Copy .env.example to .env and set keys:

OPENAI_API_KEY=sk-...
# Optional:
# ANTHROPIC_API_KEY=
# AGENT_MODEL=openai/gpt-4o-mini
PORT=3000

Model strings use a provider prefix, for example:

  • openai/gpt-4o-mini — requires OPENAI_API_KEY
  • anthropic/claude-3-5-sonnet-20241022 — requires ANTHROPIC_API_KEY

If you omit the prefix (e.g. gpt-4o-mini), OpenAI is assumed and OPENAI_API_KEY is required.
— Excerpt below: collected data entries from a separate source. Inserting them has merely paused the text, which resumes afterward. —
(* ===== verification/Floppy.v ===== *)
(** The floppy driver: [drivers/floppy/sector.rs] and [drivers/floppy/mod.rs].

    Byte ranges are covered by sectors, sectors are addressed by cylinder, head and sector
    number.  The transfer of sectors into the DMA buffer ([FloppyController.v]) and the memory
    the buffer is read from are arguments of the driver; the class [DiskDriver] states what a
    file system needs of a driver, and the floppy driver implements it for every transfer
    that can load single sectors. *)

From S2P Require Import Prelude Memory Files Drivers.

(** * Sectors *)

Definition SECTORS_PER_TRACK : Z := 18.
Definition SECTOR_SIZE : Z := 512.

Module Sector.
Definition to_chs (lba : Z) : Z * Z * Z :=
  let c := lba / (2 * SECTORS_PER_TRACK) in
  let h := (lba mod (2 * SECTORS_PER_TRACK)) / SECTORS_PER_TRACK in
  let s := (lba mod (2 * SECTORS_PER_TRACK)) mod SECTORS_PER_TRACK + 1 in
  (c, h, s).
End Sector.

Record SectorRange : Type := mkSectorRange { first : Z; count : Z }.

Module SectorRange.
Definition for_byte_range (start length : Z) : SectorRange :=
  let sector_start := start &u not32 (SECTOR_SIZE - 1) in
  let range_end := start +u length in
  let sector_count := (range_end -u sector_start) / SECTOR_SIZE in
  let sector_count := if negb ((range_end &u (SECTOR_SIZE - 1)) =? 0) then sector_count +u 1 else sector_count in
  mkSectorRange (sector_start / SECTOR_SIZE) sector_count.
Definition byte_length (r : SectorRange) : Z := count r *u SECTOR_SIZE.
Definition get_first_sector (r : SectorRange) : Z := first r.
Definition get_local_offset (r : SectorRange) (absolute : Z) : Z :=
  let start := first r *u SECTOR_SIZE in
  if absolute <? start then 0 else absolute -u start.
End SectorRange.

(** The sector number as the controller sees it gives the block back. *)
Definition of_chs (chs : Z * Z * Z) : Z :=
  let '(c, h, s) := chs in (c * 2 + h) * 18 + (s - 1).

(** Block numbers and cylinder, head and sector numbers correspond one to one, the head is
    0 or 1 and the sector between 1 and 18, and the blocks of a 1.44 MB disk have cylinders
    below 80. *)
Lemma chs_round_trip lba :
  0 <= lba ->
  let '(c, h, s) := Sector.to_chs lba in
  of_chs (Sector.to_chs lba) = lba /\ 0 <= c /\ 0 <= h <= 1 /\ 1 <= s <= 18 /\ (lba < 2880 -> c < 80).
Proof.
  intros Hl. unfold Sector.to_chs, of_chs, SECTORS_PER_TRACK. change (2 * 18) with 36.
  Z.to_euclidean_division_equations. lia.
Qed.

Lemma sector_start start : is_u32 start -> start &u not32 (SECTOR_SIZE - 1) = start - start mod 512.
Proof. intros Hs. exact (land_high start 9 Hs ltac:(lia)). Qed.
Lemma land_1ff x : Z.land x (SECTOR_SIZE - 1) = x mod 512.
Proof. exact (Z.land_ones x 9 ltac:(lia)). Qed.

Lemma for_byte_range_spec start length :
  0 <= start -> 0 <= length -> start + length < 4294967296 ->
  let r := SectorRange.for_byte_range start length in
  first r = start / 512 /\ count r = (start mod 512 + length + 511) / 512 /\
  SectorRange.get_local_offset r start = start mod 512.
Proof.
  intros H1 H2 H3. unfold SectorRange.for_byte_range. cbv zeta. cbn [first count].
  assert (Hs : is_u32 start) by (mach_unfold; lia). rewrite sector_start, land_1ff by done.
  assert (Hf : (start - start mod 512) / SECTOR_SIZE = start / 512) by (unfold SECTOR_SIZE; mlia).
  split; [done|]. split.
  - rewrite (u32_small (start + length)) by (mach_unfold; lia). unfold SECTOR_SIZE.
    destruct (Z.eqb_spec ((start + length) mod 512) 0); cbn [negb]; mlia.
  - unfold SectorRange.get_local_offset. cbn [first]. rewrite Hf. unfold SECTOR_SIZE. rewrite u32_small by mlia.
    destruct (Z.ltb_spec start (start / 512 * 512)); mlia.
Qed.

(** The sectors loaded for a byte range are exactly those the range touches: the range
    starts in the first one at the local offset, ends inside the last one, and no sector is
    loaded in vain. *)
Theorem sectors_cover_range start length :
  0 <= start -> 0 < length -> start + length < 4294967296 - 512 ->
  let r := SectorRange.for_byte_range start length in
  512 * first r + SectorRange.get_local_offset r start = start /\
  0 <= SectorRange.get_local_offset r start < 512 /\
  SectorRange.get_local_offset r start + length <= SectorRange.byte_length r /\
  512 * (first r + count r - 1) < start + length.
Proof.
  intros H1 H2 H3. destruct (for_byte_range_spec start length) as (E1 & E2 & E3); [lia..|]. cbv zeta.
  rewrite E3, E1. unfold SectorRange.byte_length, SECTOR_SIZE. rewrite E2, u32_small; mlia.
Qed.

(** * The device *)

(** What a file system relies on: seeking and reading a range inside one 512-byte sector
    gives the bytes of the disk. *)
Definition in_sector (pos len : Z) : Prop := 0 <= pos /\ 0 < len /\ pos mod 512 + len <= 512 /\ pos + len <= 1474560.

Class DiskDriver (D : Type) `{DeviceDriver D} := {
  on_disk : D -> Z -> (Z -> Z) -> Prop;
  disk_read : forall d h f pos buffer,
    on_disk d h f -> in_sector pos (lenZ buffer) ->
    exists d1 d2, drv_seek d h (Absolute pos) = Ret (d1, Ok pos) /\
      drv_read d1 h buffer = Ret (d2, f <$> seqZ pos (lenZ buffer), Ok (lenZ buffer)) /\ on_disk d2 h f
}.

Record FloppyDevice (H : Type) : Type := mkFloppy {
  drive_number : Z;
  open_files : gmap Z Z;
  hardware : H
}.
Arguments mkFloppy {H}.
Arguments drive_number {H}.
Arguments open_files {H}.
Arguments hardware {H}.

Section floppy.
Context {H : Type}.

(** [load_sectors_to_cache], which programs the DMA channel and the controller and returns the
    virtual address of the buffer, and the memory pointers are read through. *)
Variable load_sectors_to_cache : H -> SectorRange -> comp (H * result Z unit).
Variable memory : H -> mem.

Definition floppy_open (d : FloppyDevice H) (handle : Z) : comp (FloppyDevice H * result unit unit) :=
  Ret (mkFloppy (drive_number d) (<[handle := 0]> (open_files d)) (hardware d), Ok tt).
Definition floppy_close (d : FloppyDevice H) (handle : Z) : comp (FloppyDevice H * result unit unit) :=
  Ret (mkFloppy (drive_number d) (delete handle (open_files d)) (hardware d), Ok tt).

(** The loop that copies [length] bytes from the DMA buffer. *)
Definition copy_from_dma (m : mem) (dma_src_ptr : Z) (buffer : list Z) : comp (list Z) :=
  for_each (fun i buffer => store buffer i (load8 m (dma_src_ptr +u i))) (seqZ 0 (lenZ buffer)) buffer.

Definition floppy_read (d : FloppyDevice H) (handle : Z) (buffer : list Z)
  : comp (FloppyDevice H * list Z * result Z unit) :=
  match open_files d !! handle with
  | None => Ret (d, buffer, Err tt)
  | Some cursor =>
      let length := lenZ buffer in
      let sectors := SectorRange.for_byte_range cursor length in
      '(hw, r) ← load_sectors_to_cache (hardware d) sectors;
      let d := mkFloppy (drive_number d) (open_files d) hw in
      match r with
      | Err _ => Ret (d, buffer, Err tt)
      | Ok dma_src =>
          let local_offset := SectorRange.get_local_offset sectors cursor in
          buffer ← copy_from_dma (memory hw) (dma_src +u local_offset) buffer;
          match open_files d !! handle with
          | Some cursor =>
              Ret (mkFloppy (drive_number d) (<[handle := cursor +u length]> (open_files d)) hw, buffer, Ok length)
          | None => Ret (d, buffer, Err tt)
          end
      end
  end.

Definition floppy_write (d : FloppyDevice H) (handle : Z) (buffer : list Z) : comp (FloppyDevice H * result Z unit) :=
  Ret (d, Ok 0).

Definition floppy_seek (d : FloppyDevice H) (handle : Z) (offset : SeekMethod) : comp (FloppyDevice H * result Z unit) :=
  match open_files d !! handle with
  | Some cursor =>
      let new_cursor := from_current_position offset cursor in
      Ret (mkFloppy (drive_number d) (<[handle := new_cursor]> (open_files d)) (hardware d), Ok new_cursor)
  | None => Ret (d, Err tt)
  end.

#[export] Instance floppy_driver : DeviceDriver (FloppyDevice H) := {
  drv_open := floppy_open; drv_close := floppy_close; drv_read := floppy_read;
  drv_write := floppy_write; drv_seek := floppy_seek }.

End floppy.

Lemma copy_from_dma_spec m src buffer (g : Z -> Z) :
  (forall i, 0 <= i < lenZ buffer -> load8 m (src +u i) = g i) ->
  copy_from_dma m src buffer = Ret (g <$> seqZ 0 (lenZ buffer)).
Proof.
  intros Hg. unfold copy_from_dma. pose proof (lenZ_nonneg buffer).
  rewrite (for_each_copy _ g) by (try lia; intros i b Hi _; by rewrite Hg).
  unfold lenZ at 2. by rewrite Nat2Z.id, drop_all, app_nil_r.
Qed.

(** * The driver as a disk *)

Section floppy_disk.
Context {H : Type} (load : H -> SectorRange -> comp (H * result Z unit)) (memory : H -> mem).

(** The hardware is ready and the disk in the drive holds the bytes [f]. *)
Variable ready : H -> (Z -> Z) -> Prop.

(** A transfer of one sector of a 1.44 MB disk succeeds and puts its 512 bytes at the start
    of the buffer. *)
Hypothesis load_sector : forall hw f s,
  ready hw f -> 0 <= s < 2880 ->
  exists hw' dma, load hw (mkSectorRange s 1) = Ret (hw', Ok dma) /\ ready hw' f /\
    forall i, 0 <= i < 512 -> load8 (memory hw') (dma + i) = f (512 * s + i).

Definition floppy_on_disk (d : FloppyDevice H) (h : Z) (f : Z -> Z) : Prop :=
  is_Some (open_files d !! h) /\ ready (hardware d) f.

(** Seeking to a position inside a sector and reading gives the bytes of the disk. *)
Lemma floppy_reads d h f pos buffer :
  floppy_on_disk d h f -> in_sector pos (lenZ buffer) ->
  exists d1 d2, floppy_seek d h (Absolute pos) = Ret (d1, Ok pos) /\
    floppy_read load memory d1 h buffer = Ret (d2, f <$> seqZ pos (lenZ buffer), Ok (lenZ buffer)) /\
    floppy_on_disk d2 h f /\ open_files d2 !! h = Some (pos + lenZ buffer).
Proof.
  intros [[c Hc] Hr] (Hp1 & Hp2 & Hp3 & Hp4). unfold floppy_seek. rewrite Hc. eexists.
  enough (Hg : exists d2, floppy_read load memory (mkFloppy (drive_number d) (<[h:=pos]> (open_files d)) (hardware d)) h buffer =
      Ret (d2, f <$> seqZ pos (lenZ buffer), Ok (lenZ buffer)) /\ floppy_on_disk d2 h f /\ open_files d2 !! h = Some (pos + lenZ buffer))
    by (destruct Hg as [d2 Hg]; by exists d2).
  unfold floppy_read. cbn [open_files from_current_position]. rewrite lookup_insert_eq. cbn [hardware drive_number].
  destruct (for_byte_range_spec pos (lenZ buffer)) as (E1 & E2 & E3); [lia..|].
  set (r := SectorRange.for_byte_range pos (lenZ buffer)) in *.
  assert (Hr1 : r = mkSectorRange (pos / 512) 1) by (destruct r as [a b]; cbn in *; subst; f_equal; mlia).
  rewrite Hr1 in *. destruct (load_sector (hardware d) f (pos / 512) Hr ltac:(mlia)) as (hw' & dma & -> & Hr' & Hd).
  cbn [mbind comp_bind]. rewrite E3.
  rewrite (copy_from_dma_spec (memory hw') _ buffer (fun i => f (pos + i))).
  - assert (Heq : (fun i => f (pos + i)) <$> seqZ 0 (lenZ buffer) = f <$> seqZ pos (lenZ buffer)).
    { apply list_eq_nthZ; [by rewrite !lenZ_fmap_seqZ by lia|].
      intros i. rewrite lenZ_fmap_seqZ by lia. intros Hi. by rewrite !nthZ_fmap_seqZ by lia. }
    rewrite Heq. cbn [mbind comp_bind open_files]. eexists. split; [done|].
    rewrite u32_small by (mach_unfold; lia). split; [split; [|done]|]; cbn [open_files]; by rewrite lookup_insert_eq.
  - intros i Hi. rewrite (load8_u32 _ _ (dma + (pos mod 512 + i))) by mlia. rewrite Hd by mlia. f_equal. mlia.
Qed.

#[export] Instance floppy_disk_driver : @DiskDriver (FloppyDevice H) (floppy_driver load memory).
Proof.
  refine {| on_disk := floppy_on_disk |}. intros d h f pos buffer Hd Hs.
  destruct (floppy_reads d h f pos buffer Hd Hs) as (d1 & d2 & H1 & H2 & H3 & _). by exists d1, d2.
Defined.

End floppy_disk.

(** * Witnesses *)

Lemma sectors_cover_range_witness :
  let r := SectorRange.for_byte_range 1000 600 in
  512 * first r + SectorRange.get_local_offset r 1000 = 1000 /\
  0 <= SectorRange.get_local_offset r 1000 < 512 /\
  SectorRange.get_local_offset r 1000 + 600 <= SectorRange.byte_length r /\
  512 * (first r + count r - 1) < 1000 + 600.
Proof. apply (sectors_cover_range 1000 600); lia. Defined.

(** A controller whose only state is memory, over a disk whose bytes are [f]. *)
Definition demo_bytes (pos : Z) : Z := (7 * pos) mod 256.
Definition demo_load (f : Z -> Z) (m : mem) (r : SectorRange) : comp (mem * result Z unit) :=
  Ret (store_bytes m 0x1000 (f <$> seqZ (512 * first r) (512 * count r)), Ok 0x1000).
Definition demo_ready (f : Z -> Z) (m : mem) (g : Z -> Z) : Prop := g = f /\ forall i, is_u8 (f i).

Lemma demo_load_sector f0 (m : mem) f s :
  demo_ready f0 m f -> 0 <= s < 2880 ->
  exists m' dma, demo_load f0 m (mkSectorRange s 1) = Ret (m', Ok dma) /\ demo_ready f0 m' f /\
    forall i, 0 <= i < 512 -> load8 m' (dma + i) = f (512 * s + i).
Proof.
  intros [-> Hf] Hs. eexists _, _. split; [done|]. split; [done|]. intros i Hi. cbn [first count].
  rewrite (load8_store_bytes_in _ _ _ i (f0 (512 * s + i))); [apply u8_small, Hf| |by rewrite nthZ_fmap_seqZ by lia].
  rewrite lenZ_fmap_seqZ by lia. split; lia.
Qed.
In code, new SpreadsheetAgent({ model: 'gpt-4o-mini' }) and model: 'openai/gpt-4o-mini' are equivalent for OpenAI (the prefix only selects the provider).

Scripts

Command Description
npm run build Compile TypeScript to dist/
npm run dev Run the HTTP server with hot reload (tsx watch)
npm start Run compiled server (node dist/api/main.js)
npm run cli Interactive CLI
npm test Run all Vitest tests (no API key required)
npm run clean Remove the dist/ build output
npm run test:watch Vitest watch mode
npm run test:integration Live LLM query test (needs OPENAI_API_KEY)
npm run test:formula Schema unit tests only

npm publish runs prepack, which executes npm run build so dist/ is always included in the package tarball.

Usage (library)

import { SpreadsheetAgent } from './src/index.js'; // or from 'agentic-spreadsheet' when installed as a dependency
import * as path from 'node:path';

const agent = new SpreadsheetAgent({
  model: 'openai/gpt-4o-mini',
  maxRows: 10000,           // optional: trim each sheet to this many rows on load
  maxContextRows: 200,      // optional: rows sent to the LLM per request
});

const workbook = await agent.loadWorkbook(path.join('samples', 'sales-sample.csv'), 'csv');

const result = await agent.query(workbook, 'What is the total revenue?');
console.log(result.answer);
console.log(result.formula);

const formula = await agent.generateFormula(
  'Commission is 10% of sales if sales > 1000, else 5%',
  { columns: ['Sales'] }
);

const cleaned = await agent.transform(
  workbook,
  'Remove rows where Status equals Cancelled'
);
await agent.saveWorkbook(cleaned, 'output/cleaned.xlsx', 'xlsx');

Direct data access (no LLM)

const rows = agent.getRows(workbook); // first sheet; pass { sheetName: '…' } for others
const columns = agent.getColumns(workbook);
const filtered = agent.filterRows(workbook, (row) => Number(row['Revenue']) > 1000);

API surface

Method Purpose
loadWorkbook(path | Buffer, format?) Load a file or buffer. For a Buffer, pass format unless it is XLSX (the default). Paths infer format from the extension.
saveWorkbook(workbook, path, format?) Save as XLSX or CSV. CSV writes the first sheet only (same limitation as typical Excel CSV export).
query(workbook, question, { sheetName? }) NL question → { answer, formula?, rows? }.
generateFormula(description, { columns? }) Single formula string.
transform(workbook, instruction, { sheetName? }) NL → structured actions → updated workbook.
explainFormula(formula, { columns? }) Text explanation.
getRows / getColumns / filterRows Non-LLM helpers.
detectFormatFromPath(path) Infer SheetFormat from a file path extension.
Type SheetFormat 'xlsx' | 'csv' | 'ods' | 'xls'

query, transform, generateFormula, and explainFormula reject empty or whitespace-only text inputs. For query and transform, sheetName is optional (defaults to the first sheet). Unknown sheet names throw an error listing available sheet names.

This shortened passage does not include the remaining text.